Politics, sexuality and rebellion intertwine in Paris shaping three seemingly disengaged young lives during the riots of 1968 in Bernardo Bertolucci’s film “The Dreamers.”

The film is a brilliant adaptation of Gilbert Adair’s 1988 memoir, “Holy Innocents,” which portrays aspects of the lost generation of the ’60s.

Matthew, played by Michael Pitt, is a young American from San Diego who is studying abroad in Paris. For the most part he acts as the audience’s eyes and ears. He is nave and unfamiliar with French culture and a foreign society. He spends the majority of his time watching films in the cinemateque which links him to Isabelle and Theo.

Isabelle, played by Eva Green, and Theo, played by Louis Garrel, are the twin children of a famed French poet. They share a secretive and relatively abnormal relationship. On the surface it appears to be incestuous, but all in all, has a deeper meaning.

The majority of the film is set in the spacious Parisian apartment which belongs to the twins’ parents who are away on holiday. The pair invite Matthew to stay with them until the parents arrive home.

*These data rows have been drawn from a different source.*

(** * URL expander: a model of [main.cpp] and its resolution contract

    The program resolves a URL by one HEAD request on a shared libcurl
    handle, following redirects up to a cap, and reports either the final
    URL, the next hop after the cap, or the transport's error code.  It
    runs as a Lambda handler (JSON in, JSON out) or as a batch tool reading
    lines from standard input.

    The development embeds [expand_url], [expand_url_handler], [split] and
    [main] as state-passing functions over the process state (the shared
    handle, the three configuration globals, the clock and the two output
    streams).  libcurl, the JSON library and the C/C++ string conversions
    are outside the repository: libcurl and the JSON accessors are an
    interface the code is parametric in, with one concrete transport that
    serves redirect chains. *)

From Stdlib Require Import ZArith String Ascii List Lia.
From stdpp Require Import gmap strings.
Import ListNotations.

Local Open Scope Z_scope.

(** ** Machine integers *)

(** Conversion of an integer to a signed [w]-bit one, wrapping around. *)
Definition wrap_signed (w : Z) (z : Z) : Z :=
  (z + 2 ^ (w - 1)) mod 2 ^ w - 2 ^ (w - 1).

(** [int] is 32 bits, [long], [long long] and [int64_t] are 64 bits (LP64). *)
Definition to_int (z : Z) : Z := wrap_signed 32 z.
Definition to_long (z : Z) : Z := wrap_signed 64 z.

Definition INT_MIN : Z := - 2 ^ 31.
Definition INT_MAX : Z := 2 ^ 31 - 1.
Definition LLONG_MIN : Z := - 2 ^ 63.
Definition LLONG_MAX : Z := 2 ^ 63 - 1.

Definition in_int (z : Z) : Prop := INT_MIN <= z <= INT_MAX.
Definition in_long (z : Z) : Prop := LLONG_MIN <= z <= LLONG_MAX.

(** ** libcurl: codes, options and the easy handle *)

(** [CURLcode] is a C enum; the handler writes it out as a number. *)
Definition CURLcode : Type := Z.

Definition CURLE_OK : CURLcode := 0.
Definition CURLE_FAILED_INIT : CURLcode := 2.
Definition CURLE_COULDNT_CONNECT : CURLcode := 7.
Definition CURLE_OPERATION_TIMEDOUT : CURLcode := 28.
Definition CURLE_TOO_MANY_REDIRECTS : CURLcode := 47.

(** [do_nothing]: the write callback, which claims to have consumed
    everything ([size_t] arithmetic, 64 bits unsigned). *)
Definition do_nothing (size nmemb : Z) : Z := (size * nmemb) mod 2 ^ 64.

(** The options the program sets, each with the value it carries. *)
Inductive CURLoption : Type :=
| CURLOPT_URL (v : string)
| CURLOPT_TIMEOUT_MS (v : Z)
| CURLOPT_CONNECTTIMEOUT_MS (v : Z)
| CURLOPT_FOLLOWLOCATION (v : Z)
| CURLOPT_MAXREDIRS (v : Z)
| CURLOPT_SSL_VERIFYPEER (v : Z)
| CURLOPT_SSL_VERIFYHOST (v : Z)
| CURLOPT_NOBODY (v : Z)
| CURLOPT_WRITEFUNCTION (f : Z -> Z -> Z)
| CURLOPT_MAXCONNECTS (v : Z).

Inductive CURLINFO : Type :=
| CURLINFO_REDIRECT_URL
| CURLINFO_EFFECTIVE_URL.

(** The easy handle: the options that stay set until changed, and what the
    last transfer left behind for [curl_easy_getinfo] ([None] is a NULL
    [char*]). *)
Record CURL : Type := mkCURL {
  opt_url : string;
  opt_timeout_ms : Z;
  opt_connecttimeout_ms : Z;
  opt_followlocation : Z;
  opt_maxredirs : Z;
  opt_ssl_verifypeer : Z;
  opt_ssl_verifyhost : Z;
  opt_nobody : Z;
  opt_writefunction : option (Z -> Z -> Z);
  opt_maxconnects : Z;
  info_redirect_url : option string;
  info_effective_url : option string
}.

(** A handle as [curl_easy_init] returns it: no time limits, redirects not
    followed and not capped, certificate and host name verified. *)
Definition curl_easy_init : CURL :=
  {| opt_url := "";
     opt_timeout_ms := 0;
     opt_connecttimeout_ms := 0;
     opt_followlocation := 0;
     opt_maxredirs := -1;
     opt_ssl_verifypeer := 1;
     opt_ssl_verifyhost := 2;
     opt_nobody := 0;
     opt_writefunction := None;
     opt_maxconnects := 5;
     info_redirect_url := None;
     info_effective_url := None |}.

Matthew, Theo and Isabelle slowly run out of food and money but are too engulfed in each others’ company to care. Each day the trio sits in the apartment and finds new ways to entertain themselves instead of going to school. The twins share their desires with Matthew to provoke each other into doing extreme things which raises the stakes through a couple dares relating to exhibitionism. The movie progresses forward from there.

In the early scenes, the trio’s relationship is playful and seemingly normal. All of a sudden, though, it spirals into a twisted, erotic sexual obsession. Before long, reality demolishes the love triangle, and hearts are broken with conflicting emotions.

The sexual content tastefully reflects the time and place but is correspondingly explicit and graphic. It is easy to get engrossed in the sexuality of the film, luckily though, there are themes greater than the trio’s sexual fascination.

The film itself is photographed beautifully and well crafted. Some of its best visual aspects are inserted clips from various French classics that relate to what is happening with the protagonists. The movie is a referential paradise for film nuts.

Familiar images are accompanied with well chosen songs by the likes of Jimi Hendrix, the Doors and Janis Joplin.

The movie is appropriately rated NC-17, as a result of sexual themes and full frontal nudity. “The Dreamers” moves at a fairly slow pace, and its symbolism is subtle, but the movie was enjoyable overall.